● **Data section**
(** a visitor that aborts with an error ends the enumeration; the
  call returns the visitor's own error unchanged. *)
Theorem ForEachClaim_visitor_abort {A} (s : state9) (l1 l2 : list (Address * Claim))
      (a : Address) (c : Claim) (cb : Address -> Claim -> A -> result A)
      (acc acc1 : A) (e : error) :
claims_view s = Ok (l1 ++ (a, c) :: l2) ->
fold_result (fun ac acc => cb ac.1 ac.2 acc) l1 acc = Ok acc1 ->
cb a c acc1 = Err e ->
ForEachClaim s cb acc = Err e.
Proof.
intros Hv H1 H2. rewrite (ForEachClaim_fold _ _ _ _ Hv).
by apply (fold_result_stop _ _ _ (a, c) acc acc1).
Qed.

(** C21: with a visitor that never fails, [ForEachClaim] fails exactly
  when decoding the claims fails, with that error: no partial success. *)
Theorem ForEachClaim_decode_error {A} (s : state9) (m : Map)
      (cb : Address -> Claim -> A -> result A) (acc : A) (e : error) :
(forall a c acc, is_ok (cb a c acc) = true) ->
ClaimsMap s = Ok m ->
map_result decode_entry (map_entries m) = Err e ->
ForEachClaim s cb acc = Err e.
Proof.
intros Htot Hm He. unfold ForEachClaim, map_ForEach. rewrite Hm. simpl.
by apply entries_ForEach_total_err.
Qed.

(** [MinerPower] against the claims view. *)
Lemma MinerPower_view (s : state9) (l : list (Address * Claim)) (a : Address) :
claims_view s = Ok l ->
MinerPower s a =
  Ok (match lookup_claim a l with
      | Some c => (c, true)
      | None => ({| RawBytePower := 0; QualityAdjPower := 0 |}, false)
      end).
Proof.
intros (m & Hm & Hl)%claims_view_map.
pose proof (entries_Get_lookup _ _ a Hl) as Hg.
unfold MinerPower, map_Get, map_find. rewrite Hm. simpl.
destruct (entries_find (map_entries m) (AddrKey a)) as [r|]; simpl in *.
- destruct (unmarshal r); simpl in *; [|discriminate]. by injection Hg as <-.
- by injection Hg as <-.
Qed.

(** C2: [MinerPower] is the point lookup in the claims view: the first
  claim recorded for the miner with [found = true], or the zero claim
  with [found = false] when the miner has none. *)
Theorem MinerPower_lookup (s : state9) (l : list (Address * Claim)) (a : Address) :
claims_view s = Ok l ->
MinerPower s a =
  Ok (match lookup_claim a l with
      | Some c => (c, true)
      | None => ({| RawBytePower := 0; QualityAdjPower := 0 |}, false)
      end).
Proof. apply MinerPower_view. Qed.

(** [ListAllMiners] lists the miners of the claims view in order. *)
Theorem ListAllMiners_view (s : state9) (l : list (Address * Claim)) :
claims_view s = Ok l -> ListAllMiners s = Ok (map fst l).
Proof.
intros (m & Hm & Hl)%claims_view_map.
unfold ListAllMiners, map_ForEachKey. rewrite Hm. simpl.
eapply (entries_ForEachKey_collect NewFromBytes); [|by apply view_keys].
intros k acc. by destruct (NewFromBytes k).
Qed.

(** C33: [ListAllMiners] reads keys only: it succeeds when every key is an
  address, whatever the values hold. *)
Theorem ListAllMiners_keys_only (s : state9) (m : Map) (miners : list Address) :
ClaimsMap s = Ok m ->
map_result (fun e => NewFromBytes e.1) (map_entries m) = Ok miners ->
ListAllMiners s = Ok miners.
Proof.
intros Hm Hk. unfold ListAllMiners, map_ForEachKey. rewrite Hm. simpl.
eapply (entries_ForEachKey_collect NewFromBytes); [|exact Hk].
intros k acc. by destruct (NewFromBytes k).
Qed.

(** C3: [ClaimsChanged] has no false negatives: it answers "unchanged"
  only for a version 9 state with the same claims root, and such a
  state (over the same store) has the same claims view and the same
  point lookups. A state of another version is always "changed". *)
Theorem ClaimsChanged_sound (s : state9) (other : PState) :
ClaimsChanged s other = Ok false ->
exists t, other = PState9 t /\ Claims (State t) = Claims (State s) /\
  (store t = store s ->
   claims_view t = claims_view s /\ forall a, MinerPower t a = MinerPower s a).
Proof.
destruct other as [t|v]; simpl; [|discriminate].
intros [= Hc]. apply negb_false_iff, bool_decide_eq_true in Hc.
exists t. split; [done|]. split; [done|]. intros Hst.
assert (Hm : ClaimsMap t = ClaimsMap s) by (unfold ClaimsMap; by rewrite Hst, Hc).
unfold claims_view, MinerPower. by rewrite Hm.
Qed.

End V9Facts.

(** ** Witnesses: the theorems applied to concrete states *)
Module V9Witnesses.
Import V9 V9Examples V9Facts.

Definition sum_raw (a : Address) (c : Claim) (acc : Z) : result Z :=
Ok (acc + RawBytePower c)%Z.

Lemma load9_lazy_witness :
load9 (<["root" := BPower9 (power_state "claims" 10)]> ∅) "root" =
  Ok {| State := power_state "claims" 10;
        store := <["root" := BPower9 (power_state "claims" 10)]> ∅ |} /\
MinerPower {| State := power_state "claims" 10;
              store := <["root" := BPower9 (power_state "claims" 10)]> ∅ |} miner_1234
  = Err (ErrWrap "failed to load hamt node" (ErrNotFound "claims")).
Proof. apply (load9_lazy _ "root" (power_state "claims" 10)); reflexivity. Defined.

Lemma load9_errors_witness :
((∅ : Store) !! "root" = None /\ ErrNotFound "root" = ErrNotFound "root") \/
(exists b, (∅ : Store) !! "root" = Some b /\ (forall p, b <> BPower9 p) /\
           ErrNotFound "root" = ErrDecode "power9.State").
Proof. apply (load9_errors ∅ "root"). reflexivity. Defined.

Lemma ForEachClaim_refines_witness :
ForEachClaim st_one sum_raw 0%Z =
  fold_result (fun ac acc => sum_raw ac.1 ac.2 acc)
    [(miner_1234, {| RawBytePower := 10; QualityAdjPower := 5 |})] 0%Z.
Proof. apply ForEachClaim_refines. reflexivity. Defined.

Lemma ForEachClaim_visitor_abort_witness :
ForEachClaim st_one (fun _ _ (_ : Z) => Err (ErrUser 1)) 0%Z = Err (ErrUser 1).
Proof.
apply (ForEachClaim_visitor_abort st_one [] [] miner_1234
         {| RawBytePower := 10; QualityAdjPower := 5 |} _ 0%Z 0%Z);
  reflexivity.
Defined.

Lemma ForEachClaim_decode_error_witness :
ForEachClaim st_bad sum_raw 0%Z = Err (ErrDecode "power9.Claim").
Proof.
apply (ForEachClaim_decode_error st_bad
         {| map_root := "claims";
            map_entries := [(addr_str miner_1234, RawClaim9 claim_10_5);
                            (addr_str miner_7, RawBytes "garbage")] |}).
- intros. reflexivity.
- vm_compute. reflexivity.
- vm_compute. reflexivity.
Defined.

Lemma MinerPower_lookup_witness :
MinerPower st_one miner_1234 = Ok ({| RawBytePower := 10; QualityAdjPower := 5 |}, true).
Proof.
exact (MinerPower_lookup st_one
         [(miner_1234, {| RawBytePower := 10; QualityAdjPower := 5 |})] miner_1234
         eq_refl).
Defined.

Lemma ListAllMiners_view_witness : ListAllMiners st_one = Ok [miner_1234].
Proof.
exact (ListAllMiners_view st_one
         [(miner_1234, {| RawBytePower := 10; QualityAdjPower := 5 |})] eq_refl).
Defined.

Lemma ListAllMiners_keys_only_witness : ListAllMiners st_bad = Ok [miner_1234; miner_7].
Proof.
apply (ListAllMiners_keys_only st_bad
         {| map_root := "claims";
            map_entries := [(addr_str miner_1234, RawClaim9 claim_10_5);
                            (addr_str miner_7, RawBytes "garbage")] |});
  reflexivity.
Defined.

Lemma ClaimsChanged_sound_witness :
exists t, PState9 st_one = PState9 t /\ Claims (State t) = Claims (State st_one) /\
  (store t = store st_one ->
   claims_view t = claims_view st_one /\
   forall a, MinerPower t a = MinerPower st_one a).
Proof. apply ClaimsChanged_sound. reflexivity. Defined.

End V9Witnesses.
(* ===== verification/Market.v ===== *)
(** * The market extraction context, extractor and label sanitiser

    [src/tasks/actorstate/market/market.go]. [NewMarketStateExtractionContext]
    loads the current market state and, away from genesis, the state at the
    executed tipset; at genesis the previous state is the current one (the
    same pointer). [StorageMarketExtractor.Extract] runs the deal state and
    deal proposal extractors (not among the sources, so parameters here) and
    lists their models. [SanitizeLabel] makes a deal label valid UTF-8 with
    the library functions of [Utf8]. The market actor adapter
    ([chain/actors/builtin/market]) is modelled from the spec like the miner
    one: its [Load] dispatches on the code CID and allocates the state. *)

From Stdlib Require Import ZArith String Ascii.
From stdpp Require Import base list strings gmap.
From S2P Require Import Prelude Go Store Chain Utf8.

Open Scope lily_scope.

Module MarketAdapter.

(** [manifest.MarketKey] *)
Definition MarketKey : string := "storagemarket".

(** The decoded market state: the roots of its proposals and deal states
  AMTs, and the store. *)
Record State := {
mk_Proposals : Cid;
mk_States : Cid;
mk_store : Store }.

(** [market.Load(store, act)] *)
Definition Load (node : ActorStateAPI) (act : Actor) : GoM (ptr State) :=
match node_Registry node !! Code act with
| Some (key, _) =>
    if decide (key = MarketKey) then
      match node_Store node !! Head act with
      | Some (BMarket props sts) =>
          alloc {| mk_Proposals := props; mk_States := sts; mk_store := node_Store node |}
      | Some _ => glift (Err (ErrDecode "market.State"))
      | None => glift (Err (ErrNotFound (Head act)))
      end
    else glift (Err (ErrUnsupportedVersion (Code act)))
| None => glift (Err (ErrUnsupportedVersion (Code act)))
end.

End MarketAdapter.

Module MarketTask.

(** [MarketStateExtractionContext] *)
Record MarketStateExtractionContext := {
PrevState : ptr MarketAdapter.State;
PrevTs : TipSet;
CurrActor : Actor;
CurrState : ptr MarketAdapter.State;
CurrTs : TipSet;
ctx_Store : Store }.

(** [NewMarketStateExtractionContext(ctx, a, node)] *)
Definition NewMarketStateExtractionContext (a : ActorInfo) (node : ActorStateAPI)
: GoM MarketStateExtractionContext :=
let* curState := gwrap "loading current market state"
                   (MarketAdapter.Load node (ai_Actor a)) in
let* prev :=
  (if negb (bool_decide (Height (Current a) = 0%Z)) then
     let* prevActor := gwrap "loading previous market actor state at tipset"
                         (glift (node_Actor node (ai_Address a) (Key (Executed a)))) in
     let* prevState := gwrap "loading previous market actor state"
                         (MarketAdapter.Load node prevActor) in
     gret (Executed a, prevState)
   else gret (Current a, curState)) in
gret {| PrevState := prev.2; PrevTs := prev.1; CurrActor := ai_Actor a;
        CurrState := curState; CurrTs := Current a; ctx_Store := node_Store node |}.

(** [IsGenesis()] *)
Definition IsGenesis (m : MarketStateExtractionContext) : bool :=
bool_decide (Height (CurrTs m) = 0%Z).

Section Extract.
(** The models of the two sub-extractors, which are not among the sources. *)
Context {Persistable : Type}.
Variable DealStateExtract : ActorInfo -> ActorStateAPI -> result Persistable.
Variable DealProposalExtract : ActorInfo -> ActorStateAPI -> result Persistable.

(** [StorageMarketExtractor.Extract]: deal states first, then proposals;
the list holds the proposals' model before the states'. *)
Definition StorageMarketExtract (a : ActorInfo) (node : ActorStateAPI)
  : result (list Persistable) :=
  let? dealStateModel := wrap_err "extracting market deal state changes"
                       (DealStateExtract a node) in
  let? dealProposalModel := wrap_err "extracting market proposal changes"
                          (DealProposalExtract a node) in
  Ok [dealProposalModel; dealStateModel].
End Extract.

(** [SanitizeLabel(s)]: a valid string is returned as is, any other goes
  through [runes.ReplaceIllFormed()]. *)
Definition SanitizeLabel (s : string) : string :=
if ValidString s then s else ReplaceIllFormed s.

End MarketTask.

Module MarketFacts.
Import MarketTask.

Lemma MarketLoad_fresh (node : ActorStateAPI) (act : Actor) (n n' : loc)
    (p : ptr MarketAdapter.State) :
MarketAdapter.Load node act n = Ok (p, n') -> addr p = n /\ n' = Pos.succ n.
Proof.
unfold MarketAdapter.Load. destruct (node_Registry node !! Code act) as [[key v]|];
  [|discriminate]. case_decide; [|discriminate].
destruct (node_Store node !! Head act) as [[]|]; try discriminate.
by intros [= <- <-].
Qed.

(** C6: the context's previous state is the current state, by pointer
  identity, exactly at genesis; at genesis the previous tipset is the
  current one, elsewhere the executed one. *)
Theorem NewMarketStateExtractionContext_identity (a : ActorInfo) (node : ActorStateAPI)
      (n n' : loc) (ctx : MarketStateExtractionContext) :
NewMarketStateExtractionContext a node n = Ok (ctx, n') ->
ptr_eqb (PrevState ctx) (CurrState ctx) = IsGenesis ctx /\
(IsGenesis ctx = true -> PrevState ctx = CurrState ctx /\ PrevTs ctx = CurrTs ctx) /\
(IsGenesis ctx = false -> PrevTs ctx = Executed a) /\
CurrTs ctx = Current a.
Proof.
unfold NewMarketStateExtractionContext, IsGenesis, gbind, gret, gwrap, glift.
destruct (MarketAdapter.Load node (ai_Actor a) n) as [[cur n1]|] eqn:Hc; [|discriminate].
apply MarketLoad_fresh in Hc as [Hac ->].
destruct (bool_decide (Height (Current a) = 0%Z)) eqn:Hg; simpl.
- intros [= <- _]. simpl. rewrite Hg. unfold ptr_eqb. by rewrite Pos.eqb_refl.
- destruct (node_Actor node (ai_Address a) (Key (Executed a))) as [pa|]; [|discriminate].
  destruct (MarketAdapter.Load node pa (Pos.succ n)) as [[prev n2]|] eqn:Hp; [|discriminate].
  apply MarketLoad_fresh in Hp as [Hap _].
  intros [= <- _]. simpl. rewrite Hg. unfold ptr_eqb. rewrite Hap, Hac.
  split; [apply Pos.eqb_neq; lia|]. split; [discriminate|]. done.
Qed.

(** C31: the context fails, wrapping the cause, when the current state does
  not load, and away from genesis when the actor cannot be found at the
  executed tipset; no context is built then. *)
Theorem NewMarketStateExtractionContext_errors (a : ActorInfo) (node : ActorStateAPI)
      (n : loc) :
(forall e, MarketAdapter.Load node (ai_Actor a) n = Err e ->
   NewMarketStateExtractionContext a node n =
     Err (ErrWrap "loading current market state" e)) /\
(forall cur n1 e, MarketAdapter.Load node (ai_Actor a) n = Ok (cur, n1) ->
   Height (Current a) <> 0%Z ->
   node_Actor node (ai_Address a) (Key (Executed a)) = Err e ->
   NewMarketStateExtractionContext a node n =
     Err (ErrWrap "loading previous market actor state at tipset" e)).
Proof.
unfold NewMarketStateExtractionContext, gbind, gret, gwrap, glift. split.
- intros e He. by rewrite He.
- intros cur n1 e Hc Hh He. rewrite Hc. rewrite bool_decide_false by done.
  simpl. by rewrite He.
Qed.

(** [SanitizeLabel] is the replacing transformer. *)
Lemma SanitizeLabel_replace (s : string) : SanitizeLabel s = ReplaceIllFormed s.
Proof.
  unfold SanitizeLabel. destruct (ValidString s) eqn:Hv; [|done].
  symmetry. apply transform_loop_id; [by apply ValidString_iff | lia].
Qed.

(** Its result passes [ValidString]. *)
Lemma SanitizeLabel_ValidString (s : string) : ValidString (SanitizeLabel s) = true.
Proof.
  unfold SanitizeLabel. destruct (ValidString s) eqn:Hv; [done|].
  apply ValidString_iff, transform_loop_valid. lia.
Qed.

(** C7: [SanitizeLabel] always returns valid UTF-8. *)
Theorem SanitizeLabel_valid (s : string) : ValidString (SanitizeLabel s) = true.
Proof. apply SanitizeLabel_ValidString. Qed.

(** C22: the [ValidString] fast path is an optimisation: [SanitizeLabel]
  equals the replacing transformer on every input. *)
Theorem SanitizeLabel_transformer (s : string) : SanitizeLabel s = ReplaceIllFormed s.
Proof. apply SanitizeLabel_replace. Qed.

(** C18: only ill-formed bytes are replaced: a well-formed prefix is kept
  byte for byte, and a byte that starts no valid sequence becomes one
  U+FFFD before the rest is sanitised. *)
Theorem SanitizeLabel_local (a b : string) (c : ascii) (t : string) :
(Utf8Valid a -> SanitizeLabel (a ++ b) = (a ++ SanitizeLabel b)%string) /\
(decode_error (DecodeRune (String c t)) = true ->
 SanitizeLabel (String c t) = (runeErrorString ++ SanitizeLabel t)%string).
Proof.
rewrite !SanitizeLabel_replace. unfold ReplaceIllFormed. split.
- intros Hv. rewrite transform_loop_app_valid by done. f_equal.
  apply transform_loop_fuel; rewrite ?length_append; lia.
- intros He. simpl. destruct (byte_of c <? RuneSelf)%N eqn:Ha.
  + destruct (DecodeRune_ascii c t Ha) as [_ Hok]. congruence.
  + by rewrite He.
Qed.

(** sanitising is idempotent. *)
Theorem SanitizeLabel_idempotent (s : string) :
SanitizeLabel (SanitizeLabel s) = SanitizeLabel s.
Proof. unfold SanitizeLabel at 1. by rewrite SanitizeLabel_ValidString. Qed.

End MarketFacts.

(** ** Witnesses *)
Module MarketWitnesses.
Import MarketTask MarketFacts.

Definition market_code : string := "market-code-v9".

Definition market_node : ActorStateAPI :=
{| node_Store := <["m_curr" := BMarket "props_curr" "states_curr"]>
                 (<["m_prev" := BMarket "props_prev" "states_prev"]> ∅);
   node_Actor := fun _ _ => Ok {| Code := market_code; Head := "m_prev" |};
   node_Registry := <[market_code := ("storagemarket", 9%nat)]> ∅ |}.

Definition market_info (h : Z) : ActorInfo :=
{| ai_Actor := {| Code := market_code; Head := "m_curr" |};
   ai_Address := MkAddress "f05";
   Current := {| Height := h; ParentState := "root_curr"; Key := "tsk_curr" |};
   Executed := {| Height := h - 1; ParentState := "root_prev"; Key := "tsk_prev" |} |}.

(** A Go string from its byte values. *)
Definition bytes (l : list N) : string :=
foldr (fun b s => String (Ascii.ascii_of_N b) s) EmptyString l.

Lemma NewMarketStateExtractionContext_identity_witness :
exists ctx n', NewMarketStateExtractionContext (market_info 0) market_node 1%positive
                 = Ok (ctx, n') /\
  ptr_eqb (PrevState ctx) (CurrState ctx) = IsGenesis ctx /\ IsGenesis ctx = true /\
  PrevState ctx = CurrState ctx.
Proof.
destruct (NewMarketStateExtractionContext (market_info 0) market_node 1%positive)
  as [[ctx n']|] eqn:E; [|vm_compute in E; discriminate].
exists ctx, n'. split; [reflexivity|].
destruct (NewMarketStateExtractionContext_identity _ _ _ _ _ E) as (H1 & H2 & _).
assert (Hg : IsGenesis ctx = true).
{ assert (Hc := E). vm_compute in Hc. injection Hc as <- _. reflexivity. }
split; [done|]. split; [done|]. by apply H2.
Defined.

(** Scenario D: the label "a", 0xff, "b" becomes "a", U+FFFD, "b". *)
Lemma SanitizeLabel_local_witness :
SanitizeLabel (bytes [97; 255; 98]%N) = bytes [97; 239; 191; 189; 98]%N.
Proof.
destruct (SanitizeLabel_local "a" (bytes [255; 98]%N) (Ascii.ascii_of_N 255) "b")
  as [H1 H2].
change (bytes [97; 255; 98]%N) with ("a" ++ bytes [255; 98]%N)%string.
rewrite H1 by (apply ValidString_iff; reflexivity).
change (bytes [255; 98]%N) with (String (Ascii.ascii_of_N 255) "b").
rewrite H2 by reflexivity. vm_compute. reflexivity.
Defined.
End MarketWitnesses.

● **Instructions to follow**
Write out exactly the lines from the beginning of the material above through the line with "(acc acc1 : A)", including both and omitting all others.

● **Your response**
(** a visitor that aborts with an error ends the enumeration; the
  call returns the visitor's own error unchanged. *)
Theorem ForEachClaim_visitor_abort {A} (s : state9) (l1 l2 : list (Address * Claim))
      (a : Address) (c : Claim) (cb : Address -> Claim -> A -> result A)
      (acc acc1 : A) (e : error) :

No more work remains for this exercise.